┌────────
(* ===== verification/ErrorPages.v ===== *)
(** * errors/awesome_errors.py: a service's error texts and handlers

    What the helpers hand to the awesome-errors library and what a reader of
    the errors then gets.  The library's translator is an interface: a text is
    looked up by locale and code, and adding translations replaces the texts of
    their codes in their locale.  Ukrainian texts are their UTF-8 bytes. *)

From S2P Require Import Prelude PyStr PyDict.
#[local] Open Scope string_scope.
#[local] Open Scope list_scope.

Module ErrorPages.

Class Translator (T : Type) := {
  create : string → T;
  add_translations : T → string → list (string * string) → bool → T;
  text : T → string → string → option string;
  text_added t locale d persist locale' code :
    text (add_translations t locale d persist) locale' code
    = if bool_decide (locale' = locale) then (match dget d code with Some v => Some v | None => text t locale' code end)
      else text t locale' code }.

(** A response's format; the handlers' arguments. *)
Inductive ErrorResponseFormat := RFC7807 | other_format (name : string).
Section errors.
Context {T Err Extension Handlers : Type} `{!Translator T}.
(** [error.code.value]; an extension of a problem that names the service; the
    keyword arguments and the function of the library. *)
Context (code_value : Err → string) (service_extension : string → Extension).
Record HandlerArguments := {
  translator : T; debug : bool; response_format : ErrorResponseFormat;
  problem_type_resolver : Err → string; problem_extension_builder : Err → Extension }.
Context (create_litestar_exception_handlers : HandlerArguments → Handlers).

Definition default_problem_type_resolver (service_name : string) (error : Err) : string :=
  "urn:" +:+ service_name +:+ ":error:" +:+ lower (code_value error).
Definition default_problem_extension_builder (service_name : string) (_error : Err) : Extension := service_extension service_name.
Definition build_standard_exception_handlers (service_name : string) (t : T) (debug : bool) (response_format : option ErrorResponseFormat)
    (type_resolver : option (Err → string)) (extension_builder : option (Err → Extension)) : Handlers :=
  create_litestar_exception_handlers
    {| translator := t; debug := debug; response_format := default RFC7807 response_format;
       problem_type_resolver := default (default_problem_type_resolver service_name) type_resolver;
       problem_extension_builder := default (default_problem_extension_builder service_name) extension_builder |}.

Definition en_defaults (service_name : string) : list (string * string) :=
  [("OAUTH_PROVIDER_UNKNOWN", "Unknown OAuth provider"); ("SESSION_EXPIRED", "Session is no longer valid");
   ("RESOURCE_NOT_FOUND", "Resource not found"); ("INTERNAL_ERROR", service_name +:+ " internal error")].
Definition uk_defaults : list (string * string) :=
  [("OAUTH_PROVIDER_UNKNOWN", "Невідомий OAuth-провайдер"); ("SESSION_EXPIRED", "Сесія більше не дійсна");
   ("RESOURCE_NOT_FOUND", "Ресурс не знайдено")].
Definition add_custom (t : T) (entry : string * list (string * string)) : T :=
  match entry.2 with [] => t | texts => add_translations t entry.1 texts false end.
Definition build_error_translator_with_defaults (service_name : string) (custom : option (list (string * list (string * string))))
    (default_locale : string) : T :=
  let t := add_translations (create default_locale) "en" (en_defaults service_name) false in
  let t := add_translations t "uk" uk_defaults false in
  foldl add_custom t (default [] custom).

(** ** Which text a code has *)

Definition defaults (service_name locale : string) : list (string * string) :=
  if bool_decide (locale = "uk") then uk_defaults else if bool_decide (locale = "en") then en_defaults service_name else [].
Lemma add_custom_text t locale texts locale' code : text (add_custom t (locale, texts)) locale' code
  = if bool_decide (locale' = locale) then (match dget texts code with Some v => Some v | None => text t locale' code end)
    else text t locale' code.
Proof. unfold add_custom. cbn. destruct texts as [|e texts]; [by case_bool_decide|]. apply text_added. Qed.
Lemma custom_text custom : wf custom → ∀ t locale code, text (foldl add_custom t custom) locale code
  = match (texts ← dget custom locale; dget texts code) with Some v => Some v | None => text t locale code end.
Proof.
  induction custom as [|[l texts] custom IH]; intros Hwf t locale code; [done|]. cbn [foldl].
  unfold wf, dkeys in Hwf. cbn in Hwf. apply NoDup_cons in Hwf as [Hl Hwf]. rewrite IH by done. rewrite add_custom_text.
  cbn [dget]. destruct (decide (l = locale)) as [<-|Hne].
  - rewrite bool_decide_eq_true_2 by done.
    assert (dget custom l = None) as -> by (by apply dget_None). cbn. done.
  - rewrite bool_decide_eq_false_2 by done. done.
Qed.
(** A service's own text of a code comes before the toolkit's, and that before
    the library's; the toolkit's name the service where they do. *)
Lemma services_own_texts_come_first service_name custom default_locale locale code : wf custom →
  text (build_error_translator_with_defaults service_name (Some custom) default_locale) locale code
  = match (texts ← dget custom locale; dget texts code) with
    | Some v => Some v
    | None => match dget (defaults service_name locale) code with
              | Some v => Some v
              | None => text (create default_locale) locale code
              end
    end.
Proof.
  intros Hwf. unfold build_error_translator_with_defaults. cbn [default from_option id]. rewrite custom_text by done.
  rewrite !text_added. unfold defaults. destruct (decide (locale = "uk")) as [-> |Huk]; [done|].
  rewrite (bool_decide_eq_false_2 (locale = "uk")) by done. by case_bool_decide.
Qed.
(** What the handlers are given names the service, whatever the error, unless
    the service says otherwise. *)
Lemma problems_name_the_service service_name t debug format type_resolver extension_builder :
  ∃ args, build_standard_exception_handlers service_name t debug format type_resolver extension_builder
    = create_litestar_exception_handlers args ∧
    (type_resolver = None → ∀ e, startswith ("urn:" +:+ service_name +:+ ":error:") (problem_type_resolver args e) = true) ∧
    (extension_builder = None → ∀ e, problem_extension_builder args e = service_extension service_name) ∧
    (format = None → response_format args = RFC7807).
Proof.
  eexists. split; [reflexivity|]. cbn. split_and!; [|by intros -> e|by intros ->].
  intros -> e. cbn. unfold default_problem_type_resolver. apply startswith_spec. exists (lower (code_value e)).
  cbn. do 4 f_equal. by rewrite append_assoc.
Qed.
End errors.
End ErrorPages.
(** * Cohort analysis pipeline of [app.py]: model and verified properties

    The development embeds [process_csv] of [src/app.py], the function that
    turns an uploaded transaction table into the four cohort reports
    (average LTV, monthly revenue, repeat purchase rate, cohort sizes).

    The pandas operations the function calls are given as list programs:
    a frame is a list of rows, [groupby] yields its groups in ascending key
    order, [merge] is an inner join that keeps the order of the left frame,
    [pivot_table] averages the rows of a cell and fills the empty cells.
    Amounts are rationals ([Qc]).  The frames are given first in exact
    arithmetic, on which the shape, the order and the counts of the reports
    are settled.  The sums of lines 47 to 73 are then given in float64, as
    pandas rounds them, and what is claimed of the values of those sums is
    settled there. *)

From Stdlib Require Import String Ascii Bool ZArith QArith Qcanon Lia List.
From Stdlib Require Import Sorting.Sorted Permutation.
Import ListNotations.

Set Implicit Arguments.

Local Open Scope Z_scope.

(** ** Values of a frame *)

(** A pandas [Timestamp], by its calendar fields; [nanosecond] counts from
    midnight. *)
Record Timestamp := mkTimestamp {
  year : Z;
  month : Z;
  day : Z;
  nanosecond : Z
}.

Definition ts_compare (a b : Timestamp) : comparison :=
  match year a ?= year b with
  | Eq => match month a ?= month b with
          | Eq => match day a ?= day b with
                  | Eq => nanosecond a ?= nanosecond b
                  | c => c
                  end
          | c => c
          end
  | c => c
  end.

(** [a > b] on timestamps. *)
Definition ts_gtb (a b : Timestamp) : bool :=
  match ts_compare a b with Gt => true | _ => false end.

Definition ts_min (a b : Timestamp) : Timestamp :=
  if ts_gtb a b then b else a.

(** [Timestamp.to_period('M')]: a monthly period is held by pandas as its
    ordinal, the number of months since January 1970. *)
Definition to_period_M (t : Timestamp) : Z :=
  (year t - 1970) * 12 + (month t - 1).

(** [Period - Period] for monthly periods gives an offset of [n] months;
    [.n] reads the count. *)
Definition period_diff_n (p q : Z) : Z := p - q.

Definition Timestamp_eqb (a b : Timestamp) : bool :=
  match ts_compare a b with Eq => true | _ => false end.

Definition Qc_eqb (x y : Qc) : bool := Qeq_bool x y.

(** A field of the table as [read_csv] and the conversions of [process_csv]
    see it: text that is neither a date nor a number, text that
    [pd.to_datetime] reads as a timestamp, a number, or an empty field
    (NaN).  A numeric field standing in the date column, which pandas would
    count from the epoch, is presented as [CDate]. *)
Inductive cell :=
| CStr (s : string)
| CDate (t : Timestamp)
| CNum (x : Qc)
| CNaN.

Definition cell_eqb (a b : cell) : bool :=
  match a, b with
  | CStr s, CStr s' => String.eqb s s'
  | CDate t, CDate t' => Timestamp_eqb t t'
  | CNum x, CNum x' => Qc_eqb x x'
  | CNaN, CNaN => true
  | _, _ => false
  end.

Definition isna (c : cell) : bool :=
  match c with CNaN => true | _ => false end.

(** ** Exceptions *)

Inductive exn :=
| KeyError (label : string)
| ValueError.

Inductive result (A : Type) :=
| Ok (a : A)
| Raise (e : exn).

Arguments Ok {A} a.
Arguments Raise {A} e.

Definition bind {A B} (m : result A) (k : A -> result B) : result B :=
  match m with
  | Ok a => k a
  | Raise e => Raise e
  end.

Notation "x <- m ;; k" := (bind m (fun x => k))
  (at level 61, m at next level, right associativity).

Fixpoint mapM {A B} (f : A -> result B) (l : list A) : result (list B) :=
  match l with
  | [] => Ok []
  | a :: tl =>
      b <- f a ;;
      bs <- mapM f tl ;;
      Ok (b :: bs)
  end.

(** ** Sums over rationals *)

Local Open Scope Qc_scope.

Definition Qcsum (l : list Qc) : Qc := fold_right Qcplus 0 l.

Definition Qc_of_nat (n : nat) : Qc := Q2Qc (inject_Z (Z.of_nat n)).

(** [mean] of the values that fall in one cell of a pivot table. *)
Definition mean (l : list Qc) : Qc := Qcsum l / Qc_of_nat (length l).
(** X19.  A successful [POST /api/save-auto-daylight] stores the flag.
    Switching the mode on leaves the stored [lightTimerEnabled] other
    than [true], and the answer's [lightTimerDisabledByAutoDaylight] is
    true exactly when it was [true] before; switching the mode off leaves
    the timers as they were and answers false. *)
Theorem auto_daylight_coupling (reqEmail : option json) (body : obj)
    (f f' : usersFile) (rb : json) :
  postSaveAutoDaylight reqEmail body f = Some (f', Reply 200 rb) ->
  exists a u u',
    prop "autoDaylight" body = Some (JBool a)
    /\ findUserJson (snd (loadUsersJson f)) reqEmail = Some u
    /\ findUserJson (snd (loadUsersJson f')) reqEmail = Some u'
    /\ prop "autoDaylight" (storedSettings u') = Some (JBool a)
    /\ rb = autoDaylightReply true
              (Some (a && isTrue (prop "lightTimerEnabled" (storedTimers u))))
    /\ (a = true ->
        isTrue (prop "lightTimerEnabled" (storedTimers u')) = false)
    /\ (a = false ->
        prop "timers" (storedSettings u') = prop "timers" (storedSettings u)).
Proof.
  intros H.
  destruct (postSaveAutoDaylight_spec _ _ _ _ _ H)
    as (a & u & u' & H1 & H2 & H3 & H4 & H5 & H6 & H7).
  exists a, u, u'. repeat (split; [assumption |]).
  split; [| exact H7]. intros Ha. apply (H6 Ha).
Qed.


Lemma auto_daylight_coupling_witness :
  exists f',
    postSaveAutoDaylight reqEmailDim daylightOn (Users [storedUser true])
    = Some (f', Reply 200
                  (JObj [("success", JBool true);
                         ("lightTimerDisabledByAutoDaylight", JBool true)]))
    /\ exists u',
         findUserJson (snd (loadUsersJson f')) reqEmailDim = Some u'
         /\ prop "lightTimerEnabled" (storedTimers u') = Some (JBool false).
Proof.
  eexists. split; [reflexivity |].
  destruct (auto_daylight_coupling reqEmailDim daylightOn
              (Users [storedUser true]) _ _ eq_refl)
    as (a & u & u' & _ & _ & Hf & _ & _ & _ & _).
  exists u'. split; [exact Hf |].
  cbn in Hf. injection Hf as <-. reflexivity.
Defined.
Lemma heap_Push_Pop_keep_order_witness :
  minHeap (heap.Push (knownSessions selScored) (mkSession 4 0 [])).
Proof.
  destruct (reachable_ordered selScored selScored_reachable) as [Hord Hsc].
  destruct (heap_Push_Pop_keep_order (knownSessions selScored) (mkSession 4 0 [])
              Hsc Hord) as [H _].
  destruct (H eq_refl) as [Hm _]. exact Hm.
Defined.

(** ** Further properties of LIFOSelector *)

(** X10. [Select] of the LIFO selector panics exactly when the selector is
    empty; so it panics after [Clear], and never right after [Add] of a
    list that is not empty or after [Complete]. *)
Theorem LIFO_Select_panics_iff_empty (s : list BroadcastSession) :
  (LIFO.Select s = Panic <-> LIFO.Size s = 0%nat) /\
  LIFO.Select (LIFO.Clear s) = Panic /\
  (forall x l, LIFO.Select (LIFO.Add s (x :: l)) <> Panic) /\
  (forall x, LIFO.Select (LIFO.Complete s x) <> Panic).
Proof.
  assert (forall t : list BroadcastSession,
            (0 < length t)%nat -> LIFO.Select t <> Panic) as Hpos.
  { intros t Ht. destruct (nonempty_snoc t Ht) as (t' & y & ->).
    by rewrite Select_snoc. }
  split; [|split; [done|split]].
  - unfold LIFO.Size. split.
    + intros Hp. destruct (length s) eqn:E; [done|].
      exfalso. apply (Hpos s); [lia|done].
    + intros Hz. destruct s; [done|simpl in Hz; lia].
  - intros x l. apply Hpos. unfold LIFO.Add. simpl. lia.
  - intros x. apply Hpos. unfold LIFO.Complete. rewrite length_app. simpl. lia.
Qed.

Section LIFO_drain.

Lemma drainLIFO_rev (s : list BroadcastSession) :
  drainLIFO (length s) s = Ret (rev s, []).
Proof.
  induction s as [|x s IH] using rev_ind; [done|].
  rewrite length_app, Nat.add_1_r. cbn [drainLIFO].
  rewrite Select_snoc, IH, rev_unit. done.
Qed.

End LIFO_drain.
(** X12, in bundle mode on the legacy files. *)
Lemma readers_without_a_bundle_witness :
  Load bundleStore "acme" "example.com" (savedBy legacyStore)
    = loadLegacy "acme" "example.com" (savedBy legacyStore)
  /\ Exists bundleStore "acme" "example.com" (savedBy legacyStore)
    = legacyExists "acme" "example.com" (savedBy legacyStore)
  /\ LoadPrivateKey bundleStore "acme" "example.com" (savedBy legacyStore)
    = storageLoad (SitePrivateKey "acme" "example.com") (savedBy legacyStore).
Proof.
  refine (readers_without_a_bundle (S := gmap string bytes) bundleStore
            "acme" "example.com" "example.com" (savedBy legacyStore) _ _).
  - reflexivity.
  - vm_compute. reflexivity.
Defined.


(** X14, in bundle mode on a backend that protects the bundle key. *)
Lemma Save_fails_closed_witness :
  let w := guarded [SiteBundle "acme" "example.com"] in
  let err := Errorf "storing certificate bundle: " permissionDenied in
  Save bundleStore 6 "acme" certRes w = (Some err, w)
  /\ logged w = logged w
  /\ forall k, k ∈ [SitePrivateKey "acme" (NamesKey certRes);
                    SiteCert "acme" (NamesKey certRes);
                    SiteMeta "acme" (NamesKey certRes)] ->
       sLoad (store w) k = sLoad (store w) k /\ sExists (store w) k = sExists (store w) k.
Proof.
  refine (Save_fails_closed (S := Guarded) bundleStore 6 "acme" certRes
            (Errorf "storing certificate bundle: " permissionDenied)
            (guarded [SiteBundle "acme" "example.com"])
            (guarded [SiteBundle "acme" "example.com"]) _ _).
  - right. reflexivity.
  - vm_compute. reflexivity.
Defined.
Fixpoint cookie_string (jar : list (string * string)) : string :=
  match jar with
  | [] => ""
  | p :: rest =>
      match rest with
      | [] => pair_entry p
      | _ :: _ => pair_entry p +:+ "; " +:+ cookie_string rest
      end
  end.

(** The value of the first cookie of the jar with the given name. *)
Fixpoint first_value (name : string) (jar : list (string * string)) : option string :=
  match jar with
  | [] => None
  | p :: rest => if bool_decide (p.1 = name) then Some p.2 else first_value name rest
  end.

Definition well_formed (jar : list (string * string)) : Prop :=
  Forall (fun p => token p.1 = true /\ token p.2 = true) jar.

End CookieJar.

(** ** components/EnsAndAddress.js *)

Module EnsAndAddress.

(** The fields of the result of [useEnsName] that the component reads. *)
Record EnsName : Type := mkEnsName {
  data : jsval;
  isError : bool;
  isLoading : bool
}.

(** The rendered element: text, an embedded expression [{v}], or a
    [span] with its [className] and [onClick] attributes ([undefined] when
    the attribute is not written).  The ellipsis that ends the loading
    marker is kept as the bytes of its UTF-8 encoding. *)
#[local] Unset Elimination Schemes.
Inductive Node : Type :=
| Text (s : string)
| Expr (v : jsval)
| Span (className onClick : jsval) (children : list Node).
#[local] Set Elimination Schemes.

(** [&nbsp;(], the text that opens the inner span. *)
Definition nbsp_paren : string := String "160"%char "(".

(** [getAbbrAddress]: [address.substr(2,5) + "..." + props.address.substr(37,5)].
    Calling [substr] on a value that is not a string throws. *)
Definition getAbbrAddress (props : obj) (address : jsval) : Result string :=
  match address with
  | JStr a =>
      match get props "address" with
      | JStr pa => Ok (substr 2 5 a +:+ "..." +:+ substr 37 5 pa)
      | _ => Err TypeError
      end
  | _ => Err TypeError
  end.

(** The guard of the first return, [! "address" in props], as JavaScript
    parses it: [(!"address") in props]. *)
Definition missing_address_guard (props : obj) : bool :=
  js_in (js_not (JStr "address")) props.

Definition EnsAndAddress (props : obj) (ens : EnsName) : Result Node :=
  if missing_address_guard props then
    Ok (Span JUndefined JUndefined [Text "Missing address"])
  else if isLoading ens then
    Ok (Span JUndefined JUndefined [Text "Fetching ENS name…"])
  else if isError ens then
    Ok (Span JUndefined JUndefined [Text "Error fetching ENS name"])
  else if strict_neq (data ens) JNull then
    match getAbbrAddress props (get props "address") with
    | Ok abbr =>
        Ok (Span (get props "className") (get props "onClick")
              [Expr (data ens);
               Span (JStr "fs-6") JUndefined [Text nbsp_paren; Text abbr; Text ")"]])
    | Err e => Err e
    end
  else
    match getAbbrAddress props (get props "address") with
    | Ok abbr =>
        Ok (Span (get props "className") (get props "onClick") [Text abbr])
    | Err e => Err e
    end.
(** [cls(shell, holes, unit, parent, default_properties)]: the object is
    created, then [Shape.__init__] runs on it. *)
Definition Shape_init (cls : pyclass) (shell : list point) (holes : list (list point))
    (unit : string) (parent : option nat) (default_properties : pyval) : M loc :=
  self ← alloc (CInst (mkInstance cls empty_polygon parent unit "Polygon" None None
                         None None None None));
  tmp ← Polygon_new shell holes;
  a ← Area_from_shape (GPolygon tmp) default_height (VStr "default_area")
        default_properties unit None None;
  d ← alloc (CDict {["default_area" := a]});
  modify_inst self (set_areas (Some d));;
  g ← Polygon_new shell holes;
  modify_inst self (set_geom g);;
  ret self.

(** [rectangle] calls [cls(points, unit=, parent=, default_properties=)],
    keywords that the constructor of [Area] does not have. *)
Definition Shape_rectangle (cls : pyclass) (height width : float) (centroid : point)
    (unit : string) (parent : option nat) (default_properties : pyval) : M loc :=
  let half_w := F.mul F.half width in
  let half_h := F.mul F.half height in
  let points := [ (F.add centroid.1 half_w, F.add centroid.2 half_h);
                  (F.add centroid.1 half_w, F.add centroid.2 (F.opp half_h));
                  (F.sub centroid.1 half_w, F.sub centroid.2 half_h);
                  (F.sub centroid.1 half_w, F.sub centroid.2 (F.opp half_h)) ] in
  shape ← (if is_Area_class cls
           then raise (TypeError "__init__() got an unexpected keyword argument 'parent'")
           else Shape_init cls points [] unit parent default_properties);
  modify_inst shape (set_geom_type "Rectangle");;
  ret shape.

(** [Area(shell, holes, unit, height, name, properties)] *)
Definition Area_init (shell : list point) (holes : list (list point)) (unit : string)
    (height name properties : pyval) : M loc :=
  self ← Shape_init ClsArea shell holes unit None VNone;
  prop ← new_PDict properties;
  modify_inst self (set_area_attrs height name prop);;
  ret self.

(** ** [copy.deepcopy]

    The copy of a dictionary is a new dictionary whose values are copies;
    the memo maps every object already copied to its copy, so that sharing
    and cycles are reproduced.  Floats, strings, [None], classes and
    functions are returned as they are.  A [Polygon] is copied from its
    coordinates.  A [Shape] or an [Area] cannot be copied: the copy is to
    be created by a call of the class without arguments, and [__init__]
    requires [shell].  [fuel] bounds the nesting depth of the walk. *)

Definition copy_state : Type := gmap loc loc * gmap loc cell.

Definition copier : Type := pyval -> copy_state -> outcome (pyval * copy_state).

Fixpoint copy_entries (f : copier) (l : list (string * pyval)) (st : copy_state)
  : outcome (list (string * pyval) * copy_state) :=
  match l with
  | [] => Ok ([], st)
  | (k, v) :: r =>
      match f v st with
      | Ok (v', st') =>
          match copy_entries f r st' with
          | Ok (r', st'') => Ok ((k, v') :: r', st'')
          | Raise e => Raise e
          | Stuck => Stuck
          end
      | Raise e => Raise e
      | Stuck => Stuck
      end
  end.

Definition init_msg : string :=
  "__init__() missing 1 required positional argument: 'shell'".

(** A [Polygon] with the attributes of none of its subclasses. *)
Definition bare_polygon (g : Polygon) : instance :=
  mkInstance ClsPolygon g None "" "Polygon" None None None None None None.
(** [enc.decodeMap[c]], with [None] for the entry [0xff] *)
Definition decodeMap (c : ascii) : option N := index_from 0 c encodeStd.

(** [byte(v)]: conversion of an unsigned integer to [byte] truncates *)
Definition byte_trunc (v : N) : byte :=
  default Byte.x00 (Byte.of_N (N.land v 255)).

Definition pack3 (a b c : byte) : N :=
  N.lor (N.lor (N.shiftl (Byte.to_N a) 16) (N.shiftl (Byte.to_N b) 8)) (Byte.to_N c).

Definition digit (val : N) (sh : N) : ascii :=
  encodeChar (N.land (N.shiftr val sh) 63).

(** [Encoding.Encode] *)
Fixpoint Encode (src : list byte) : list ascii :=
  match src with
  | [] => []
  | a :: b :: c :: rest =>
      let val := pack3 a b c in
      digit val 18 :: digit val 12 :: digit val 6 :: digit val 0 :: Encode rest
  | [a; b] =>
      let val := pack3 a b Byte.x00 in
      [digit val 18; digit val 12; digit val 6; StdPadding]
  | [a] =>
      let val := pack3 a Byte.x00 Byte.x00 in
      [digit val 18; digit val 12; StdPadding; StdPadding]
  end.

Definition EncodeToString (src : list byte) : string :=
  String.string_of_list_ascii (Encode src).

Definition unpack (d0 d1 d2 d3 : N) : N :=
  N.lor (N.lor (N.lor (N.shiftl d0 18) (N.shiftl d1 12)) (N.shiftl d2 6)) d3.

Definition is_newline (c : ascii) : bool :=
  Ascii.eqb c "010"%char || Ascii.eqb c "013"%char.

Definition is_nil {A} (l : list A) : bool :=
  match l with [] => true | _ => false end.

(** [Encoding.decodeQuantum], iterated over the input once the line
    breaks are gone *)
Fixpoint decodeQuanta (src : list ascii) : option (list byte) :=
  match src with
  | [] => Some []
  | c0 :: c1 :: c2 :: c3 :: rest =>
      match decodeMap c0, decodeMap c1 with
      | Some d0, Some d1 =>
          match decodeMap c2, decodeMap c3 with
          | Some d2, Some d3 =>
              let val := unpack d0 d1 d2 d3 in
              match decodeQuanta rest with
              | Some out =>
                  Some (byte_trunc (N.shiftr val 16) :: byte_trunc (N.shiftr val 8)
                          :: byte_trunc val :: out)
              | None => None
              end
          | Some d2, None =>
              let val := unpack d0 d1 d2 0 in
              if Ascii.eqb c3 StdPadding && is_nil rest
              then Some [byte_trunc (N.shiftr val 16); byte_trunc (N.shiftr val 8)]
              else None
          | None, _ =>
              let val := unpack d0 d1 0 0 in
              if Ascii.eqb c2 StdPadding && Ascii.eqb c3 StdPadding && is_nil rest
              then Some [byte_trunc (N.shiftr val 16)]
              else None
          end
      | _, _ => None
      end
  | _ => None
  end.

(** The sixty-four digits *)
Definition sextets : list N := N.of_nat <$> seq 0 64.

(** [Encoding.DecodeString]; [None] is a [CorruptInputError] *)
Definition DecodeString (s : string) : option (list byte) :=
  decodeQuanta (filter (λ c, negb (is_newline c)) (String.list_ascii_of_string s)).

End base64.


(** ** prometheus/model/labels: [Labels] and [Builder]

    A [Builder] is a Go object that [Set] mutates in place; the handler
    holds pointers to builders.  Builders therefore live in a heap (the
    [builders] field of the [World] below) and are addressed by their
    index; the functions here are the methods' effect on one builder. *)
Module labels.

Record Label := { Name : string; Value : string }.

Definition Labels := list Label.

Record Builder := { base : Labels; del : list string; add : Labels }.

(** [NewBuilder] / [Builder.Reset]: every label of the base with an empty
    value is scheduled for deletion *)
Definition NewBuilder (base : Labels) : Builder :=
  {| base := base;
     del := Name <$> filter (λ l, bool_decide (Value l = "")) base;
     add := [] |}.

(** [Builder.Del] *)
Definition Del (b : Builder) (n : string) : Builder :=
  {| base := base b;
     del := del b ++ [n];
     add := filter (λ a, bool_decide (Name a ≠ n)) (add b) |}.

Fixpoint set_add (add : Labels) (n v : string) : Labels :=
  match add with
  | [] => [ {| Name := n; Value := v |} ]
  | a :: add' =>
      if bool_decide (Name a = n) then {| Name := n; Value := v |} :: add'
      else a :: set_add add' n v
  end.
└────────
Print the records above verbatim from their first line to the line containing "Definition build_standard_exception_handlers (service_name", both included, and stop there.

◆ Answer to the problem ◆
(* ===== verification/ErrorPages.v ===== *)
(** * errors/awesome_errors.py: a service's error texts and handlers

    What the helpers hand to the awesome-errors library and what a reader of
    the errors then gets.  The library's translator is an interface: a text is
    looked up by locale and code, and adding translations replaces the texts of
    their codes in their locale.  Ukrainian texts are their UTF-8 bytes. *)

From S2P Require Import Prelude PyStr PyDict.
#[local] Open Scope string_scope.
#[local] Open Scope list_scope.

Module ErrorPages.

Class Translator (T : Type) := {
  create : string → T;
  add_translations : T → string → list (string * string) → bool → T;
  text : T → string → string → option string;
  text_added t locale d persist locale' code :
    text (add_translations t locale d persist) locale' code
    = if bool_decide (locale' = locale) then (match dget d code with Some v => Some v | None => text t locale' code end)
      else text t locale' code }.

(** A response's format; the handlers' arguments. *)
Inductive ErrorResponseFormat := RFC7807 | other_format (name : string).
Section errors.
Context {T Err Extension Handlers : Type} `{!Translator T}.
(** [error.code.value]; an extension of a problem that names the service; the
    keyword arguments and the function of the library. *)
Context (code_value : Err → string) (service_extension : string → Extension).
Record HandlerArguments := {
  translator : T; debug : bool; response_format : ErrorResponseFormat;
  problem_type_resolver : Err → string; problem_extension_builder : Err → Extension }.
Context (create_litestar_exception_handlers : HandlerArguments → Handlers).

Definition default_problem_type_resolver (service_name : string) (error : Err) : string :=
  "urn:" +:+ service_name +:+ ":error:" +:+ lower (code_value error).
Definition default_problem_extension_builder (service_name : string) (_error : Err) : Extension := service_extension service_name.
Definition build_standard_exception_handlers (service_name : string) (t : T) (debug : bool) (response_format : option ErrorResponseFormat)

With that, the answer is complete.